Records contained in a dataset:
Lemma acquireAll_size_le reqs f w :
  size (cache (acquireAll f reqs w).1.2) ≤ size (cache f) + length reqs.
Proof.
  revert f w. induction reqs as [|a reqs IH]; intros f w; [cbn; lia|].
  rewrite acquireAll_cons; cbn.
  specialize (IH (after (acquire f a w)) (world (acquire f a w))).
  pose proof (acquire_size f a w) as Hs.
  destruct (cache f !! keyOf a); lia.
Qed.

Lemma acquireAll_dom reqs f w :
  dom (cache (acquireAll f reqs w).1.2)
  = list_to_set (keyOf <$> reqs) ∪ dom (cache f).
Proof.
  revert f w. induction reqs as [|a reqs IH]; intros f w; [cbn; set_solver|].
  rewrite acquireAll_cons; cbn. rewrite IH, acquire_dom. set_solver.
Qed.

Lemma acquireAll_balance reqs f w :
  length (heap (acquireAll f reqs w).2) + size (cache f)
  = length (heap w) + size (cache (acquireAll f reqs w).1.2).
Proof.
  revert f w. induction reqs as [|a reqs IH]; intros f w; [done|].
  rewrite acquireAll_cons; cbn.
  specialize (IH (after (acquire f a w)) (world (acquire f a w))).
  pose proof (acquire_balance f a w). lia.
Qed.

Lemma acquireAll_cache_ok reqs f w :
  cache_ok (heap w) (cache f) →
  cache_ok (heap (acquireAll f reqs w).2) (cache (acquireAll f reqs w).1.2).
Proof.
  revert f w. induction reqs as [|a reqs IH]; intros f w Hok; [done|].
  rewrite acquireAll_cons; cbn. by apply IH, acquire_cache_ok.
Qed.

Lemma acquireAll_reachable reqs f w :
  reachable f w → reachable (acquireAll f reqs w).1.2 (acquireAll f reqs w).2.
Proof.
  revert f w. induction reqs as [|a reqs IH]; intros f w Hr; [done|].
  rewrite acquireAll_cons; cbn. by apply IH, reach_acquire.
Qed.

(** Every request got the handle that the final map holds for its key. *)
Lemma acquireAll_handles reqs f w :
  Forall2 (λ a p, cache (acquireAll f reqs w).1.2 !! keyOf a = Some p)
          reqs (acquireAll f reqs w).1.1.
Proof.
  revert f w. induction reqs as [|a reqs IH]; intros f w; [constructor|].
  rewrite acquireAll_cons; cbn. constructor; [|apply IH].
  eapply lookup_weaken; [apply acquire_lookup|apply acquireAll_subseteq].
Qed.

(** From an empty factory: as many entries as distinct keys, and as many
    new cells. *)
Lemma acquireAll_fresh reqs f w :
  cache f = ∅ →
  size (cache (acquireAll f reqs w).1.2)
  = size (list_to_set (keyOf <$> reqs) : gset string)
  ∧ length (heap (acquireAll f reqs w).2)
  = length (heap w) + size (list_to_set (keyOf <$> reqs) : gset string).
Proof.
  intros Hf.
  pose proof (acquireAll_dom reqs f w) as Hdom.
  pose proof (acquireAll_balance reqs f w) as Hbal.
  rewrite Hf, dom_empty_L, (right_id_L ∅ (∪)) in Hdom.
  rewrite Hf, map_size_empty in Hbal.
  rewrite <- Hdom, size_dom. lia.
Qed.

End Generic.

Lemma distinct_keys_le (ks : list string) :
  size (list_to_set ks : gset string) ≤ length ks.
Proof.
  induction ks as [|k ks IH]; cbn; [by rewrite size_empty|].
  rewrite size_union_alt, size_singleton.
  assert (list_to_set ks ∖ {[k]} ⊆ (list_to_set ks : gset string)) as Hsub
    by set_solver.
  apply subseteq_size in Hsub. lia.
Qed.



Section Contexts.

(** *** Forests and particle systems go through their factory *)

Lemma PlantTree_acquire f x y name color texture w :
  let r := PlantTree f x y name color texture w in
  let g := GetTreeType (factory f) name color texture w in
  factory r.1 = after g ∧ r.2 = world g
  ∧ trees r.1 = trees f ++ [NewTree x y (handle g)].
Proof.
  unfold PlantTree, handle, after, world; cbn.
  unfold mbind, State_bind.
  by destruct (GetTreeType _ _ _ _ _) as [[p f'] w'].
Qed.

Lemma plantAll_cons x y name color texture reqs f w :
  plantAll f ((x, y, (name, color, texture)) :: reqs) w =
    let r := PlantTree f x y name color texture w in
    plantAll r.1 reqs r.2.
Proof.
  cbn [plantAll]. unfold mbind, State_bind.
  by destruct (PlantTree _ _ _ _ _ _ _) as [f' w'].
Qed.

Lemma plantAll_acquireAll reqs f w :
  let r := plantAll f reqs w in
  let g := acquireAll (factory f) reqs.*2 w in
  factory r.1 = g.1.2 ∧ r.2 = g.2
  ∧ length (trees r.1) = length (trees f) + length reqs.
Proof.
  revert f w.
  induction reqs as [|[[x y] [[name color] texture]] reqs IH]; intros f w.
  { cbn. auto with lia. }
  cbn [fmap list_fmap snd]. rewrite acquireAll_cons, plantAll_cons.
  destruct (PlantTree_acquire f x y name color texture w) as (Hf & Hw & Ht).
  destruct (IH (PlantTree f x y name color texture w).1
               (PlantTree f x y name color texture w).2) as (IHf & IHw & IHt).
  cbn -[acquireAll PlantTree] in *.
  rewrite IHf, IHw, IHt, Ht, Hf, Hw, length_app. cbn. auto with lia.
Qed.

Lemma AddParticle_acquire p x y velocity spriteName color w :
  let r := AddParticle p x y velocity spriteName color w in
  let g := GetSprite (spriteFactory p) spriteName color 16 16 w in
  spriteFactory r.1 = after g ∧ r.2 = world g
  ∧ length (particles r.1) = S (length (particles p)).
Proof.
  unfold AddParticle, handle, after, world; cbn.
  unfold mbind, State_bind.
  destruct (GetSprite _ _ _ _ _) as [[q f'] w']; cbn.
  rewrite length_app; cbn. auto with lia.
Qed.

Lemma addAll_cons x y velocity spriteName color reqs p w :
  addAll p ((x, y, velocity, (spriteName, color)) :: reqs) w =
    let r := AddParticle p x y velocity spriteName color w in
    addAll r.1 reqs r.2.
Proof.
  cbn [addAll]. unfold mbind, State_bind.
  by destruct (AddParticle _ _ _ _ _ _ _) as [p' w'].
Qed.

Lemma addAll_acquireAll reqs p w :
  let r := addAll p reqs w in
  let g := acquireAll (spriteFactory p) (sprite16 <$> reqs.*2) w in
  spriteFactory r.1 = g.1.2 ∧ r.2 = g.2
  ∧ length (particles r.1) = length (particles p) + length reqs.
Proof.
  revert p w.
  induction reqs as [|[[[x y] velocity] [spriteName color]] reqs IH];
    intros p w.
  { cbn. auto with lia. }
  cbn [fmap list_fmap snd sprite16 fst]. rewrite acquireAll_cons, addAll_cons.
  destruct (AddParticle_acquire p x y velocity spriteName color w)
    as (Hf & Hw & Ht).
  destruct (IH (AddParticle p x y velocity spriteName color w).1
               (AddParticle p x y velocity spriteName color w).2)
    as (IHf & IHw & IHt).
  cbn -[acquireAll AddParticle] in *.
  rewrite IHf, IHw, IHt, Ht, Hf, Hw. auto with lia.
Qed.

End Contexts.

(** *** The claims about the caches *)

Lemma TreeTypeFactory_eq (f g : TreeTypeFactory) :
  treeTypes f = treeTypes g → f = g.
Proof. destruct f, g; cbn; congruence. Qed.

Lemma StyleFactory_eq (f g : StyleFactory) : styles f = styles g → f = g.
Proof. destruct f, g; cbn; congruence. Qed.

Lemma SpriteFactory_eq (f g : SpriteFactory) :
  sprites f = sprites g → f = g.
Proof. destruct f, g; cbn; congruence. Qed.

(** C1. For each of the three factories and every attribute tuple, a second
    call right after the first returns the same pointer, allocates nothing
    (the heap is the same), and leaves the factory, hence its number of
    entries, as the first call left it. *)
Theorem acquire_twice_same_handle :
  (∀ (f : TreeTypeFactory) (name color texture : string) (w : World),
     let r1 := GetTreeType f name color texture w in
     let r2 := GetTreeType (after r1) name color texture (world r1) in
     handle r2 = handle r1
     ∧ heap (world r2) = heap (world r1)
     ∧ after r2 = after r1
     ∧ GetTotalTypes (after r2) = GetTotalTypes (after r1))
  ∧ (∀ (f : StyleFactory) (font : string) (sz : Z) (color : string)
       (bold italic : bool) (w : World),
     let r1 := GetStyle f font sz color bold italic w in
     let r2 := GetStyle (after r1) font sz color bold italic (world r1) in
     handle r2 = handle r1
     ∧ heap (world r2) = heap (world r1)
     ∧ after r2 = after r1
     ∧ GetTotalStyles (after r2) = GetTotalStyles (after r1))
  ∧ (∀ (f : SpriteFactory) (name color : string) (width height : Z)
       (w : World),
     let r1 := GetSprite f name color width height w in
     let r2 := GetSprite (after r1) name color width height (world r1) in
     handle r2 = handle r1
     ∧ heap (world r2) = heap (world r1)
     ∧ after r2 = after r1
     ∧ GetTotalSprites (after r2) = GetTotalSprites (after r1)).
Proof.
  split; [|split].
  - intros f name color texture w r1 r2.
    destruct (acquire_again GetTreeType_refines f (name, color, texture) w)
      as (Hp & Hh & Hc).
    assert (after r2 = after r1) as Hf by apply TreeTypeFactory_eq, Hc.
    repeat split; [exact Hp|exact Hh|exact Hf|by rewrite Hf].
  - intros f font sz color bold italic w r1 r2.
    destruct (acquire_again GetStyle_refines f
                (font, sz, color, bold, italic) w) as (Hp & Hh & Hc).
    assert (after r2 = after r1) as Hf by apply StyleFactory_eq, Hc.
    repeat split; [exact Hp|exact Hh|exact Hf|by rewrite Hf].
  - intros f name color width height w r1 r2.
    destruct (acquire_again GetSprite_refines f
                (name, color, width, height) w) as (Hp & Hh & Hc).
    assert (after r2 = after r1) as Hf by apply SpriteFactory_eq, Hc.
    repeat split; [exact Hp|exact Hh|exact Hf|by rewrite Hf].
Qed.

Exercise goal:
Set down, exactly as they appear above, all lines from the one that has "p) + length reqs." down to the one that has "(** *** The claims about the caches *)", including those two and no others.

Reply:
  ∧ length (particles r.1) = length (particles p) + length reqs.
Proof.
  revert p w.
  induction reqs as [|[[[x y] velocity] [spriteName color]] reqs IH];
    intros p w.
  { cbn. auto with lia. }
  cbn [fmap list_fmap snd sprite16 fst]. rewrite acquireAll_cons, addAll_cons.
  destruct (AddParticle_acquire p x y velocity spriteName color w)
    as (Hf & Hw & Ht).
  destruct (IH (AddParticle p x y velocity spriteName color w).1
               (AddParticle p x y velocity spriteName color w).2)
    as (IHf & IHw & IHt).
  cbn -[acquireAll AddParticle] in *.
  rewrite IHf, IHw, IHt, Ht, Hf, Hw. auto with lia.
Qed.

End Contexts.

(** *** The claims about the caches *)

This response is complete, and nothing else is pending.